Go through the data and count the lines holding the string "Theorem". Write only the number.

============================================================

(** Comparing a value with a string: equal, beginning with it or containing it, as
    the flags say, and without regard to the case of letters if asked for. *)
Theorem log_matcher_string_match_correct (flags : Z) (pattern value : bytes) (Hp : no_nul pattern) (Hv : no_nul value) :
  let ic := flag_set flags LMF_ICASE in
  log_matcher_string_match flags pattern value = true <->
    if bool_decide (Z.land flags (LMF_SUBSTRING + LMF_PREFIX) = 0) then fold_case ic value = fold_case ic pattern
    else if flag_set flags LMF_PREFIX then fold_case ic pattern `prefix_of` fold_case ic value
    else exists a q b, occurs ic pattern value a q b.
Proof.
  intros ic. unfold log_matcher_string_match. rewrite bool_decide_eq_true. unfold log_matcher_string_match_string. fold ic. unfold strncmp_case. rewrite up_to_nul_id by done.
  assert (Hf : no_nul (fold_case ic value)) by (by apply fold_no_nul). pose proof (fold_length ic value) as Lv. pose proof (fold_length ic pattern) as Lp.
  destruct (bool_decide_reflect (lenZ pattern > lenZ value)) as [L|L]; unfold lenZ in L.
  - split; [done|]. case_bool; [intros E%(f_equal length); lia|]. destruct (flag_set flags LMF_PREFIX); [intros E%prefix_length; lia|]. intros (a & q & b & -> & E%(f_equal length)). rewrite !length_app in L. rewrite !fold_length in E. lia.
  - case_bool; [rewrite <- Lv; destruct (strncmp_eq _ _ _) eqn:E; pose proof (strncmp_whole (fold_case ic value) (fold_case ic pattern) Hf ltac:(lia)) as W; rewrite E in W; [split; [intros _; by apply W|done]|split; [done|intros F; apply W in F; done]]|].
    destruct (flag_set flags LMF_PREFIX).
    + rewrite Nat.min_r, <- Lp by lia. pose proof (strncmp_prefix (fold_case ic value) (fold_case ic pattern) ltac:(lia)) as W. destruct (strncmp_eq _ _ _); [split; [intros _; by apply W|done]|split; [done|intros F; apply W in F; done]].
    + pose proof (find_string_spec ic value pattern Hv) as F. destruct (find_string ic value pattern) as [k|]; split; try done.
      * intros _. destruct F as (a & q & b & Ho & _). by exists a, q, b.
      * intros (a & q & b & Ho). by destruct (F a q b).
Qed.

(** ** Replacing strings *)

(** Each occurrence of [p], from the left, by [r]. *)
Inductive replaced (ic : bool) (p r : bytes) : bytes -> bytes -> Prop :=
  | replaced_end s : (forall a q b, ~ occurs ic p s a q b) -> replaced ic p r s s
  | replaced_next s a q b out : occurs ic p s a q b -> (forall a' q' b', occurs ic p s a' q' b' -> (length a <= length a')%nat) -> replaced ic p r b out -> replaced ic p r s (a ++ r ++ out).

Section replace.
Context {M : Type} `{MatchSink M}.
Variables (format : M -> bytes) (flags : Z) (pattern value : bytes) (m : M).
Hypothesis Hsub : flag_set flags LMF_SUBSTRING = true.
Hypothesis Hpre : flag_set flags LMF_PREFIX = false.
Hypothesis Hsto : flag_set flags LMF_STORE_MATCHES = false.
Hypothesis Hp : pattern <> [].
Hypothesis Hv : no_nul value.
Let ic := flag_set flags LMF_ICASE.

Lemma match_substring (s : bytes) : no_nul s ->
  match log_matcher_string_match_string flags pattern s with
  | Some k => exists a q b, occurs ic pattern s a q b /\ lenZ a = k /\ forall a' q' b', occurs ic pattern s a' q' b' -> (length a <= length a')%nat
  | None => forall a q b, ~ occurs ic pattern s a q b
  end.
Proof.
  intros Hs. unfold log_matcher_string_match_string. fold ic. rewrite Hpre. destruct (bool_decide_reflect (lenZ pattern > lenZ s)) as [L|L].
  - intros a q b [-> E%(f_equal length)]. unfold lenZ in L. rewrite !length_app in L. rewrite !fold_length in E. lia.
  - rewrite bool_decide_eq_false_2; [by apply find_string_spec|]. intros E. apply bool_decide_eq_true in Hsub. apply Hsub. change (LMF_SUBSTRING + LMF_PREFIX) with (Z.lor LMF_SUBSTRING LMF_PREFIX) in E. rewrite Z.land_lor_distr_r in E. by apply Z.lor_eq_0_iff in E as [? _].
Qed.
Lemma slice_at (cur k : Z) : 0 <= cur -> slice value cur k = take (Z.to_nat k) (drop (Z.to_nat cur) value).
Proof. done. Qed.
Lemma slice_rest (cur : Z) : 0 <= cur <= lenZ value -> slice value cur (lenZ value - cur) = drop (Z.to_nat cur) value.
Proof. intros Hc. unfold slice. apply take_ge. rewrite length_drop. unfold lenZ in *. lia. Qed.
Lemma occurs_step (cur : Z) (a q b : bytes) : 0 <= cur <= lenZ value -> occurs ic pattern (drop (Z.to_nat cur) value) a q b ->
  slice value cur (lenZ a) = a /\ lenZ q = lenZ pattern /\ 0 < lenZ q /\ 0 <= cur + lenZ a + lenZ pattern <= lenZ value /\ drop (Z.to_nat (cur + lenZ a + lenZ pattern)) value = b.
Proof.
  intros Hc [E F]. apply (f_equal length) in F. rewrite !fold_length in F. assert (Hq : lenZ q = lenZ pattern) by (unfold lenZ; lia). assert (0 < lenZ q) by (rewrite Hq; destruct pattern; [done|rewrite lenZ_cons; pose proof (lenZ_nonneg l); lia]).
  pose proof (lenZ_nonneg a). split_and!; [unfold slice; rewrite E; unfold lenZ; rewrite Nat2Z.id; apply take_app_length|done|done|lia| |].
  - apply (f_equal lenZ) in E. rewrite !lenZ_app, lenZ_drop in E. pose proof (lenZ_nonneg b). lia.
  - rewrite <- Hq. replace (Z.to_nat (cur + lenZ a + lenZ q)) with (Z.to_nat cur + (length a + length q))%nat by (unfold lenZ; lia). rewrite <- drop_drop, E, app_assoc, <- length_app. apply drop_app_length.
Qed.

Lemma string_replace_rest (fuel : nat) (cur : Z) (acc : bytes) : flag_set flags LMF_GLOBAL = true -> 0 <= cur <= lenZ value -> (length value - Z.to_nat cur < fuel)%nat ->
  exists out, string_replace_loop format fuel flags pattern value m cur false (Some acc) = Ret (Some (acc ++ out), m) /\ replaced ic pattern (format m) (drop (Z.to_nat cur) value) out.
Proof.
  intros Hg. revert cur acc. induction fuel as [|fuel IH]; intros cur acc Hc Hf; [lia|]. cbn [string_replace_loop]. case_bool.
  - exists []. rewrite app_nil_r. split; [done|]. rewrite drop_ge by (unfold lenZ in *; lia). constructor. intros a q b [E F]. symmetry in E. apply app_nil in E as [-> [-> ->]%app_nil]. apply Hp. apply length_zero_iff_nil. apply (f_equal length) in F. rewrite !fold_length in F. done.
  - pose proof (match_substring (drop (Z.to_nat cur) value) ltac:(by apply no_nul_drop)) as F. destruct (log_matcher_string_match_string _ _ _) as [k|].
    + destruct F as (a & q & b & Ho & <- & Hmin). destruct (occurs_step cur a q b Hc Ho) as (Es & Eq & Hq & Hbd & Ed). rewrite bool_decide_eq_false_2 by lia. cbn [andb]. rewrite !Z.add_0_r, Hsto, Hg. cbn [obind from_option id]. replace (cur + lenZ a - cur) with (lenZ a) by lia. rewrite Es.
      destruct (IH (cur + lenZ a + lenZ pattern) (acc ++ a ++ format m) Hbd) as (out & -> & R); [unfold lenZ in *; lia|]. rewrite Ed in R. exists (a ++ format m ++ out). split; [by rewrite <- !app_assoc|]. by apply replaced_next with q b.
    + exists (drop (Z.to_nat cur) value). cbn. rewrite slice_rest by done. split; [done|]. by constructor.
Qed.
End replace.

(** replacing a string in a value.  With the flag for all occurrences each one,
    from the left and not overlapping, is replaced by the text; without it the
    first; a value without an occurrence stays.  The search never runs out of
    rounds. *)
Theorem log_matcher_string_replace_correct {M : Type} `{MatchSink M} (format : M -> bytes) (flags : Z) (pattern value : bytes) (m : M)
  (Hsub : flag_set flags LMF_SUBSTRING = true) (Hpre : flag_set flags LMF_PREFIX = false) (Hsto : flag_set flags LMF_STORE_MATCHES = false) (Hp : pattern <> []) (Hv : no_nul value) :
  let ic := flag_set flags LMF_ICASE in
  exists result, log_matcher_string_replace format flags pattern value m = Ret (result, m) /\
    match result with
    | None => forall a q b, ~ occurs ic pattern value a q b
    | Some out => exists a q b, occurs ic pattern value a q b /\ (forall a' q' b', occurs ic pattern value a' q' b' -> (length a <= length a')%nat) /\
        if flag_set flags LMF_GLOBAL then replaced ic pattern (format m) value out else out = a ++ format m ++ b
    end.
Proof.
  intros ic. unfold log_matcher_string_replace. set (f := S (length value)). replace (length value + 2)%nat with (S f) by (subst f; lia). assert (Hf : (length value < f)%nat) by (subst f; lia). clearbody f. cbn [string_replace_loop]. destruct (bool_decide_reflect (0 = lenZ value)) as [Hb|Hb].
  - exists None. split; [done|]. symmetry in Hb. apply lenZ_zero_nil in Hb as ->. intros a q b [E F]. symmetry in E. apply app_nil in E as [-> [-> ->]%app_nil]. apply Hp, length_zero_iff_nil. apply (f_equal length) in F. by rewrite !fold_length in F.
  - pose proof (match_substring flags pattern Hsub Hpre (drop (Z.to_nat 0) value) ltac:(by apply no_nul_drop)) as F. destruct (log_matcher_string_match_string _ _ _) as [k|].
    + destruct F as (a & q & b & Ho & <- & Hmin). destruct (occurs_step flags pattern value Hp 0 a q b ltac:(pose proof (lenZ_nonneg value); lia) Ho) as (Es & Eq & Hq & Hbd & Ed). rewrite andb_false_r, !Z.add_0_r, !Z.add_0_l, Hsto in *. cbn [obind from_option id]. rewrite Z.sub_0_r, Es. destruct (flag_set flags LMF_GLOBAL) eqn:Hg.
      * destruct (string_replace_rest format flags pattern value m Hsub Hpre Hsto Hp Hv f (lenZ a + lenZ pattern) ([] ++ a ++ format m) Hg Hbd) as (out & E & R); [lia|]. rewrite E. eexists. split; [done|]. exists a, q, b. split; [done|]. split; [done|]. rewrite Ed in R. cbn [app]. rewrite <- app_assoc. by apply replaced_next with q b.
      * eexists. split; [done|]. exists a, q, b. split; [done|]. split; [done|]. rewrite slice_rest by done. rewrite Ed. cbn [app]. by rewrite <- app_assoc.
    + exists None. split; [done|]. exact F.
Qed.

============================================================

[Solved exercise]:
2